If it was tampered like you think, it could be male or female. They look the same when fed those sort of foods.

If hes subdominate it can take them longer to gain colour. However they are a fairly tough and resilient hap and at 3.5 inches I'd expect at least a little blue on the head.


----------



## matt-sheeran (Sep 10, 2012)

oh i didn't know that.. hopefully he is male then.. he's probably the more dominant fish in there but he's only the 3rd biggest.. and he does have a bit of blue happening around his lip so far..


----------



## DanniGirl (Jan 25, 2007)

When did you get him and what other fish are in the tank? 
Could you supply a picture? -You may get more of a definitive answer.


----------



## matt-sheeran (Sep 10, 2012)

(really bad picture but this is him when i got him)

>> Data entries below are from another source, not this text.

Lemma path_drop_ok a n : path_wf a → 0 <= n → path_drop (path_of a) n = Ok (path_of (drop (Z.to_nat n) a)).
Proof.
  intros Ha Hn. unfold path_drop. rewrite path_len_ok by done. cbn [mbind outcome_bind].
  destruct (Z.leb_spec (Z.of_nat (length a)) n); [by rewrite drop_ge, path_empty_ok by lia|].
  destruct (Z.eqb_spec n 0) as [->|]; [done|].
  rewrite path_empty_ok. cbn [mbind outcome_bind]. pose proof (proj2 Ha).
  rewrite (append_nibbles_ok _ (Z.to_nat n)); try done; cbn [length]; try lia.
  - do 2 f_equal. cbn [app]. rewrite Nat.add_0_r, take_ge; [done|]. rewrite length_drop. lia.
  - split; [constructor|cbn; lia].
  - intros i Hi. unfold drop_index. rewrite !(proj2 (Z.leb_le _ _)) by lia. f_equal. lia.
Qed.

Lemma path_eq_ok a b : path_wf a → path_wf b → path_eq (path_of a) (path_of b) = bool_decide (a = b).
Proof.
  intros Ha Hb. unfold path_eq. cbn [path_of tp_len tp_data].
  destruct (decide (a = b)) as [->|Hne]; [by rewrite Z.eqb_refl, !bool_decide_true|].
  rewrite (bool_decide_false (a = b)) by done. apply not_true_iff_false.
  rewrite andb_true_iff, Z.eqb_eq, bool_decide_eq_true. intros [Hl Hd]. apply Hne.
  assert (Hp : path_of a = path_of b) by (unfold path_of; by rewrite Hl, Hd).
  apply list_eq. intros i. destruct (decide (i < length a)%nat) as [Hi|Hi].
  - pose proof (path_nibble_ok a Ha (Z.of_nat i) ltac:(lia)) as E1.
    pose proof (path_nibble_ok b Hb (Z.of_nat i) ltac:(lia)) as E2.
    rewrite Hp, E2, Nat2Z.id in E1. injection E1 as E1. unfold nib in E1.
    destruct (lookup_lt_is_Some_2 a i Hi) as [x Hx]. destruct (lookup_lt_is_Some_2 b i) as [y Hy]; [lia|].
    rewrite Hx, Hy in *. cbn in E1. by subst.
  - by rewrite !lookup_ge_None_2 by lia.
Qed.

Lemma path_matches_loop_ok k s pos fuel off :
  path_wf k → path_wf s → 0 <= pos → pos + Z.of_nat (length s) <= Z.of_nat (length k) →
  (off <= length s)%nat → (length s - off <= fuel)%nat →
  path_matches_loop fuel (path_of k) pos (path_of s) (Z.of_nat (length s)) true (Z.of_nat off) =
  Ok (bool_decide (drop off s `prefix_of` drop (Z.to_nat pos + off) k)).
Proof.
  intros Hk Hs Hpos Hlen. pose proof (proj2 Hk). pose proof (proj2 Hs). revert off.
  induction fuel as [|fuel IH]; intros off Hoff Hfuel.
  - cbn. rewrite (proj2 (Z.ltb_ge _ _)) by lia. rewrite drop_ge by lia.
    rewrite bool_decide_true; [done|apply prefix_nil].
  - cbn [path_matches_loop andb]. destruct (Z.ltb_spec (Z.of_nat off) (Z.of_nat (length s))).
    + rewrite (proj2 (Z.leb_le _ _)) by lia. rewrite !path_nibble_ok by (done || lia).
      cbn [mbind outcome_bind]. rewrite cursor_next_ok by lia.
      rewrite (drop_nib s off), (drop_nib k (Z.to_nat pos + off)) by lia.
      rewrite Nat2Z.id. replace (Z.to_nat (pos + Z.of_nat off)) with (Z.to_nat pos + off)%nat by lia.
      destruct (Z.eqb_spec (nib k (Z.to_nat pos + off)) (nib s off)) as [E|E]; cbn [negb mbind outcome_bind].
      * replace (Z.of_nat off + 1) with (Z.of_nat (S off)) by lia. rewrite IH by lia.
        f_equal. apply bool_decide_ext. rewrite E, Nat.add_succ_r. split; [by apply prefix_cons|].
        apply prefix_cons_inv_2.
      * destruct fuel; cbn; (rewrite bool_decide_false; [done|]); intros Hp%prefix_cons_inv_1; by apply E.
    + rewrite drop_ge by lia. rewrite bool_decide_true; [done|apply prefix_nil].
Qed.
Lemma analyze_loop_run fuel : ∀ table ps h p,
  table_is table ps h → slice_in RCode code h → 0 <= p < code.(sl_len) →
  code.(sl_len) - p <= Z.of_nat fuel →
  ∃ h' ps', analyze_loop fuel code fork table p h = (Ok tt, h') ∧
    table_is table ps' h' ∧ only_tables table h h' ∧
    ∀ d, d ∈ ps' ↔ d ∈ ps ∨ destination_from fork (slice_data RCode code h) p d.
Proof.
  induction fuel as [|fuel IH]; intros table ps h p Ht Hin Hp Hfuel; [lia|].
  set (data := slice_data RCode code h).
  pose proof (slice_data_length _ _ _ Hin) as Hlen. fold data in Hlen.
  cbn [analyze_loop]. rewrite (proj2 (Z.ltb_lt _ _)) by lia.
  rewrite bind_run. change (code_slice_byte code p h) with (slice_byte (_region_byte RCode) code p h).
  rewrite slice_byte_run by (done || lia). fold data.
  set (opcode := byte_or_zero data p).
  destruct (mark_when_run table ps h p (opcode =? 0x5b) Ht Hp) as (h1 & ps1 & E1 & Ht1 & Ho1 & Hps1).
  rewrite bind_run, E1. destruct (only_tables_data _ RCode code _ _ Ho1) as [Hin1 Hd1].
  specialize (Hin1 Hin). destruct (immediate_run h1 p opcode Hin1) as (imm & E2 & Hstep); [lia|].
  rewrite bind_run, E2. rewrite Hd1 in Hstep. fold data in Hstep. cbv zeta. rewrite Hstep.
  change (code_step fork opcode (byte_or_zero data (p + 1))) with (step_at fork data p).
  pose proof (code_step_pos fork opcode (byte_or_zero data (p + 1))) as Hpos.
  change (code_step fork opcode (byte_or_zero data (p + 1))) with (step_at fork data p) in Hpos.
  destruct (Z.ltb_spec (step_at fork data p) (code.(sl_len) - p)) as [Hlt|Hge].
  - destruct (IH table ps1 h1 (p + step_at fork data p) Ht1 Hin1) as (h2 & ps2 & E3 & Ht2 & Ho2 & Hps2);
      [lia|lia|].
    exists h2, ps2. split_and!; [done|done|by eapply only_tables_trans|].
    intros d. rewrite Hps2, Hd1, Hps1, (destination_step fork data p) by lia.
    fold data opcode. rewrite Z.eqb_eq. tauto.
  - exists h1, ps1. split_and!; [done|done|done|].
    intros d. rewrite Hps1, (destination_step fork data p) by lia. fold opcode. rewrite Z.eqb_eq.
    assert (¬ destination_from fork data (p + step_at fork data p) d); [|tauto].
    intros (Hr%reaches_le & ? & _). lia.
Qed.
End analysis.

(** A table answers membership of its positions. *)
Lemma contains_run code table ps h d :
  table_is code table ps h → (∀ x, x ∈ ps → 0 <= x < code.(sl_len)) →
  jumpdest_ref_contains table code.(sl_len) d (codes h) =
  (Ok (bool_decide (d ∈ ps)), codes h).
Proof.
  intros Ht Hps. unfold jumpdest_ref_contains, table_is in *. rewrite bind_run. unfold gets.
  rewrite Ht. cbn [jt_code_length jt_positions]. rewrite Z.eqb_refl. cbn [negb].
  destruct (Z.ltb_spec d 0); cbn [orb].
  - rewrite bool_decide_false; [done|]. intros Hd%Hps. lia.
  - destruct (Z.leb_spec code.(sl_len) d); [|done].
    rewrite bool_decide_false; [done|]. intros Hd%Hps. lia.
Qed.



(** The push data at 1 is not a destination, the opcode at 2 is, and the byte
    at 4 is the data of a push that the code ends in. *)
Example analyzed_positions :
  let h := set_regions (mkRegions [] [] [x60; x5b; x5b; x61; x5b] [] [] []) initial_state in
  jt_positions <$> (codes (analyze_code (mkSlice 0 5) Osaka h).2).(jumpdest_tables) !! 1 = Some {[2]}.
Proof. by vm_compute. Qed.

(** ** Fetching *)

(** A code of a frame: its bytes in the region, and a jump table that names
    only jump destinations. *)
Definition code_ready (fork : Z) (code : Code) (data : bytes) (s : SpecState) : Prop :=
  slice_in RCode (mkSlice code.(code_off) code.(code_len)) s.(sp_host) ∧
  slice_data RCode (mkSlice code.(code_off) code.(code_len)) s.(sp_host) = data ∧
  ∀ d, fst (jumpdest_ref_contains code.(jumpdests) code.(code_len) d (codes s.(sp_host))) = Ok true →
    jump_destination fork data d.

and this is him now.. he got chased around a bit when he was young and so his colour went (photo taken today)
















see the bit of blue on the lip i was talking about


----------



## kbhenze (Aug 8, 2011)

I don't think that is a male. Looking at the fins they do no look like they are pointy enough.


----------



## trashburner (Feb 28, 2012)

Looks like a male to me it might be under stress give it somemore time.


----------



## k7gixxerguy (Jan 12, 2012)

My females looked like that. All three had a slight blue cast to them if caught in the light right. My male was absolutely vivid at four inches but he was the tank boss too.


----------



## testeve (Sep 17, 2012)

I have an all male peacock/Hap tank and my freyeri is about 3.5" and he is beautiful! Deep blue/purple with a bright white stripe. He is however the tank boss. He's not even the biggest in the tank. It's probably a female and was hirmoned when you got it. Time will tell though. Maybe try putting it in a tank by itself for a while to see if he colors up?


----------



## matt-sheeran (Sep 10, 2012)

mine is the boss of the smaller fish but he never trys anything to my jewel or frontosa i have no clue who is the dominant fish yet.. and the bit on his lip is a really nice dark blue i would guess if it was a female it wouldn't be that dark.. but use are right time will tell, i'm pretty sure he's a male but we shall see..


----------



## matt-sheeran (Sep 10, 2012)

also if he was being over fed would that stop him getting his nice blue colour??.. i'm not deliberately over feeding him, its just when i do feed my fish he is always scoffing his face to the point he just holds it in his mouth till he can fit it in


----------



## DJRansome (Oct 29, 2005)

Overfeeding will not stop him getting his color. Maybe he is afraid the frontosa will eat him?


----------



## matt-sheeran (Sep 10, 2012)

pretty confident he's a male now.. he's got about 4 - 5 of them egg spots on his back anal fin and it is also starting a get a slight yellow tinge around the sides of that fin.. i did read somewhere that they may not turn there electric blue for a whole year, all depends on when they mature


----------